# Elliott's Royal Fursuit Tournament Series



## ElliottIngonyama (Jul 12, 2008)

His Majesty, King Elliott Ingonyama the First wishes to announce Elliott's Royal Fursuit Tournament Series. Like the Noble Tournaments of old, Fursuiters will be able to compete for glory and riches. Elliott's Summer Celebration will be the site of the inaugural games. Other matches will take place at Elliott's Fall Festival and Elliott's Winter Carnival, with the season ending at Elliott's Spring Carnival '09. The grand prize to be awarded at ESG '09 will be a 42" High Definition HD set. Prizes at the individual tournaments will include iPods, Nintendo DS and Playstation Portable game systems and travel to Elliott's Spring Gathering to take part in the tournament finals.

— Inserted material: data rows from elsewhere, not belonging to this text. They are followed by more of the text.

Lemma account_step s ctx ctx' : app_step ctx ctx' → account s ctx → account s ctx'.
Proof.
  destruct 1 as [s1 req req' r r' Hst Hb|ctx ctx' Hs|ctx|s1 s2 req r Hp].
  - by apply account_mono.
  - by apply account_send.
  - intros (Hb&Hp&Hm). unfold DeferResponse, DeferredResponse_new, MarkDeferred. cbn.
    assert (b_sent (base (session ctx)) `prefix_of` b_sent (base (BeginDeferredResponse (session ctx)))) as Hpre.
    { cbn. by rewrite b_BeginAppIo_spec. }
    unfold account, deferred_since. cbn [session response request].
    case_decide as E; cbn in E; cbn; rewrite ?E; (split; [done|]); (split; [by etrans|]).
    + by exists (session ctx).
    + destruct (since_mono s ctx (MkContext (BeginDeferredResponse (session ctx)) (request ctx) (response ctx)) Hpre) as [H1 H2].
      destruct (state_ (response ctx)); first [done|exact (H1 Hm)|exact (H2 Hm)].
  - by apply account_mono.
Qed.

Lemma account_steps s ctx ctx' : rtc app_step ctx ctx' → account s ctx → account s ctx'.
Proof. induction 1; [done|]. intros Ha. by eapply IHrtc, account_step. Qed.

(** *** Dispatch is made of such steps *)

Lemma step_response ctx r : state_ r = state_ (response ctx) → bound r = bound (response ctx) →
  rtc app_step ctx (set_response ctx r).
Proof. intros ? ?. apply rtc_once. destruct ctx. by apply app_edit. Qed.

Lemma step_request ctx req : rtc app_step ctx (set_request ctx req).
Proof. apply rtc_once. destruct ctx. by apply app_edit. Qed.

Lemma step_answer ctx st text ctx' : answer (send_response date) ctx st text = Some ctx' → rtc app_step ctx ctx'.
Proof.
  unfold answer. intros Ha. etrans; [|apply rtc_once, app_send, Ha]. by apply step_response.
Qed.

Hypothesis Happ : api_only.

Lemma run_middlewares_steps ms ctx : rtc app_step ctx (run_middlewares call ms ctx).1.1.
Proof.
  revert ctx. induction ms as [|m ms IH]; intros ctx; cbn; [done|].
  pose proof (Happ m ctx) as Hm. destruct (call m ctx) as [ctx1 []]; cbn in Hm; [|done].
  destruct (IsSent _); [done|]. by etrans.
Qed.

Lemma Dispatch_steps ctx ctx' o : Dispatch (send_response date) call rt ctx = Some (ctx', o) → rtc app_step ctx ctx'.
Proof.
  unfold Dispatch. pose proof (run_middlewares_steps (middlewares_ rt) ctx) as Hm.
  destruct (run_middlewares _ _ _) as [[ctx1 o1] stopped]. cbn in Hm. destruct stopped; [by intros [= <- _]|].
  intros Hd. apply bind_Some in Hd as ([ctx2 res]&Hr&Hd). etrans; [exact Hm|].
  assert (rtc app_step ctx1 ctx2) as H2.
  { unfold match_request in Hr. apply bind_Some in Hr as (r1&_&Hr). case_decide; [|by simplify_eq].
    destruct (rm_handler r1); [injection Hr as <- _|apply bind_Some in Hr as (g&_&[= <- _])]; by apply step_response. }
  etrans; [exact H2|]. destruct (rm_handler res) as [h|]; [|destruct (rm_path_exists res)].
  - unfold run_handler in Hd. set (ctx3 := set_request ctx2 _) in Hd. pose proof (Happ h ctx3) as H3.
    assert (rtc app_step ctx2 ctx3) as H23 by apply step_request.
    destruct (call h ctx3) as [ctx4 o4]. cbn in H3. apply bind_Some in Hd as (ctx5&H5&[= <- _]).
    etrans; [exact H23|]. etrans; [exact H3|].
    etrans; [|apply step_request]. destruct o4; [by injection H5 as <-|].
    destruct (IsSent _); [by injection H5 as <-|by eapply step_answer].
  - unfold not_allowed in Hd. apply bind_Some in Hd as (ctx3&H3&[= <- _]).
    etrans; [|apply rtc_once, app_send, H3]. apply step_response; by case_match.
  - unfold not_found in Hd. apply bind_Some in Hd as (ctx3&H3&[= <- _]). by eapply step_answer.
Qed.

(** Sending unless it was sent or deferred. *)
Lemma ensure_answered s (ctx ctx' : context) : account s ctx →
  (if negb (IsSent (response ctx)) && negb (IsDeferred (response ctx))
   then Send_on (send_response date) ctx else Some ctx) = Some ctx' →
  answered_since s ctx' ∧ IsSent (response ctx') = true ∨ deferred_since s ctx' ∧ IsDeferred (response ctx') = true.
Proof.
  intros Ha. unfold IsSent, IsDeferred. pose proof Ha as (_&_&Hm).
  destruct (state_ (response ctx)) eqn:E; cbn.
  - intros Hs. left. assert (account s ctx') as (_&_&Hm') by (eapply account_send; [exact Hs|exact Ha]).
    unfold Send_on in Hs. apply bind_Some in Hs as ([s1 r1]&Hs&[= <-]).
    pose proof (send_response_marks _ _ _ _ Hs) as Hst. cbn [response] in *. rewrite Hst in *. done.
  - intros [= <-]. rewrite E. left. done.
  - intros [= <-]. rewrite E. right. done.
Qed.

Lemma closed_since s (ctx : context) req r (b : bool) :
  let s' := if b then DisconnectAfterFlush (session ctx) else session ctx in
  (answered_since s ctx → answered_since s (MkContext s' req r)) ∧
  (deferred_since s ctx → deferred_since s (MkContext s' req r)).
Proof.
  apply since_mono. cbn. destruct b; [|done]. cbn. by rewrite b_DisconnectAfterFlush_spec.
Qed.

End Answers.

(** ** A concrete session *)

Module Sample.
(** A base class that records what it accepts until it is closed. *)
Record base := MkBase { accepted : list nat; is_open : bool }.

Definition send (b : base) (h : nat) : base * bool :=
  if is_open b then (MkBase (accepted b ++ [h]) true, true) else (b, false).

Lemma send_spec b h :
  accepted (send b h).1 = if (send b h).2 then accepted b ++ [h] else accepted b.
Proof. unfold send. by destruct (is_open b). Qed.

#[global] Instance base_session : BaseSession base := {|
  b_sent := accepted;
  b_Send := send;
  b_Disconnect b := MkBase (accepted b) false;
  b_DisconnectAfterFlush b := b;
  b_BeginAppIo b := b;
  b_EndAppIo b := b;
  b_Send_spec := send_spec;
  b_Disconnect_spec b := eq_refl;
  b_DisconnectAfterFlush_spec b := eq_refl;
  b_BeginAppIo_spec b := eq_refl;
  b_EndAppIo_spec b := eq_refl
|}.

Definition session (b : base) (p : pool) : http_session base :=
  MkSession b p (MkFileStream None 0 0 0 false) (MkBodyStream None 0 0 0 false) 0 no_stream 0
    false [] [] 1.

Definition body : bytes := replicate (Z.to_nat 9000) "x"%char.

(** A pool with a filled buffer and room for the body. *)
Lemma pool_with_header :
  ∃ p h, pool_room p (S (length body)) 65536 ∧ view p h = Some (3, txt "HDR").
Proof.
  destruct (BufferPool_new_represents 65536 4) as (Hok&_); [lia|].
  destruct (fill_spec (BufferPool_new 65536 4) (S (length body)) 65536 (txt "HDR"))
    as (q&r&_&Hr); [|done|].
  { split_and!; [exact Hok|done|done|]. unfold body. rewrite length_replicate.
    change (base.size (buffers (BufferPool_new 65536 4))) with 0%nat. lia. }
  destruct r as [h|e].
  - destruct Hr as (q'&_&?&?&_). eauto.
  - destruct Hr as (_&_&[Hc|Hc]); vm_compute in Hc; [discriminate|by destruct Hc].
Qed.
End Sample.

(** ** A file whose stream cannot start *)

(** When the session refuses the header of a file response, the descriptor
    is closed twice: StartFileStream has already closed it through its handle
    when SendFile closes it again (by then the number may belong to another
    connection). *)
Theorem send_file_double_close :
  let s := Sample.session (Sample.MkBase [] false) (BufferPool_new 4096 4) in
  (λ '(s', _, started), (closed_fds s', started)) <$>
    send_file [] s (HttpResponse_new true) (Opened 9 (Some (true, 100))) (txt "text/plain") 4096 4
  = Some ([9; 9], false).
Proof. vm_compute. reflexivity. Qed.

(** ** The theorems at concrete sessions *)

Lemma body_stream_exact_witness :
  ∃ p h s1 ok1 s2 ok2 hs ds off,
    StartBodyStream (Sample.session (Sample.MkBase [] true) p) (Some h) (Some Sample.body) 4096 1 =
      Some (s1, ok1) ∧
    (if ok1 then drains 2 s1 else Some (s1, false)) = Some (s2, ok2) ∧
    b_sent (base s2) = h :: hs ∧
    holds (hpool s2) (h :: hs) (txt "HDR" :: ds) ∧ List.concat ds = ztake off Sample.body ∧
    (ok2 = true → bs_active (body_stream_ s2) = true ∧ 2 < off < zlen Sample.body ∨
                  bs_active (body_stream_ s2) = false ∧ off = zlen Sample.body).
Proof.
  destruct Sample.pool_with_header as (p&h&Hr&Hv). exists p, h.
  exact (body_stream_exact (Sample.session (Sample.MkBase [] true) p) h 3 (txt "HDR") Sample.body
           4096 1 65536 2 eq_refl eq_refl ltac:(discriminate) Hv eq_refl ltac:(lia) Hr).
Defined.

Further details will be announced soon.

ELE.FurryHost.com


----------



## Rrruff (Jul 16, 2008)

Hey I can vouch for this event. All of the ones I have been to have been fun and worth planning around my busy schedule to show up. A lot of good people, food, prizes, and events.  I even help out when / if I can for these events.


----------



## WoodyMutt (Jul 16, 2008)

Holy...  A 42" HD TV?!?!

Erm, yeah...  I can do this!  *GRINZ*


----------



## felineg (Jul 21, 2008)

Yes  very simple   ,  come  have a  good time .  maybe add  a 42 inch tv .

Friggen Awesome!



Grind


----------



## YourMainParadox (Jul 21, 2008)

Heh I can say from first hand experience that the prizes are OMG good and why not party too  I won a super sponsor membership to MFF from one of the earlier events and wow I have never had so much fun while winning a prize which made me have even more fun! You can count on seeing me at as many Elliott's Live Events as possible! If I could draw I would be sure to enter other contests but allas I can't.


----------



## Tracken (Jul 29, 2008)

If only I was a fursuiter. However, I will be there to watch the games. I have heard that they are going to be medieval themed events which sounds like loads of fun.

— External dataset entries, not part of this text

(** Source: src/modules/game/Room.cpp:37-45, Room::DispatchPacket. *)
Definition DispatchPacket (r : room) (pid msg_id : Z) (payload : bytes) : room :=
  match players_ r !! pid with
  | None => r
  | Some player =>
    mkRoom (id_ r) (name_ r) (<[pid := OnPacket (pid, player) msg_id payload]> (players_ r))
      (on_packet_calls r ++ [(pid, msg_id, payload)])
  end.

(** The jobs of a room's queue. *)
Inductive room_job :=
| PacketJob (pid msg_id : Z) (payload : bytes)
| AddJob (pid : Z) (player : PlayerData)
| RemoveJob (pid : Z).

Definition run_job (r : room) (j : room_job) : room :=
  match j with
  | PacketJob pid msg_id payload => DispatchPacket r pid msg_id payload
  | AddJob pid player => AddPlayer r pid player
  | RemoveJob pid => RemovePlayer r pid
  end.

Definition run_jobs : room → list room_job → room := foldl run_job.

(** Source: src/modules/game/Room.cpp:29-35, Room::HandlePacket.
    The first step of [Push] with the job that owns a copy of the payload. *)
Definition HandlePacket (q : jq_state room_job) (pid msg_id : Z) (payload : bytes)
    : jq_state room_job :=
  push_count q (PacketJob pid msg_id payload).

(** The calls of [OnPacket] the packets of [js] give, jobs run one after another
    with [present] the players in the room before them. *)
Fixpoint deliveries (present : gset Z) (js : list room_job) : list (Z * Z * bytes) :=
  match js with
  | [] => []
  | PacketJob pid msg_id payload :: js =>
    (if decide (pid ∈ present) then [(pid, msg_id, payload)] else []) ++ deliveries present js
  | AddJob pid _ :: js => deliveries ({[pid]} ∪ present) js
  | RemoveJob pid :: js => deliveries (present ∖ {[pid]}) js
  end.

Lemma run_jobs_calls js r :
  on_packet_calls (run_jobs r js) = on_packet_calls r ++ deliveries (dom (players_ r)) js.
Proof.
  revert r. induction js as [|j js IH]; intros r; simpl; [by rewrite app_nil_r|].
  rewrite IH. destruct j as [pid msg p|pid pl|pid]; simpl.
  - unfold DispatchPacket. destruct (players_ r !! pid) as [pl|] eqn:E; simpl.
    + rewrite decide_True by (apply elem_of_dom; eauto).
      rewrite <-app_assoc. do 2 f_equal. simpl. f_equal. rewrite dom_insert_L.
      apply elem_of_dom_2 in E. f_equal. set_solver.
    + rewrite decide_False by (by apply not_elem_of_dom). done.
  - by rewrite dom_insert_L.
  - by rewrite dom_delete_L.
Qed.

Has any other fursuit games had a prize as big as a 42" HD TV screen?


----------



## duncan (Jul 29, 2008)

42 inch television? That could be my Game Boy!

Can't make it this time, so good luck to whomever snags the swag.


----------



## majortom (Aug 13, 2008)

The games were quite fun to watch. The five prize winners seemed quite happy (I guess winning an 8GB iPod Nano or a Nintendo DS will do that). Looking forward to seeing the next set of qualifying games.


----------



## draco751 (Aug 23, 2008)

I agree with the others, it was a lot of fun. We both suited up and joined in on the games, the prizes were amazing and the games were a lot more fun the most any other con really... I defiantly recommend joining in on this, I sure am!


----------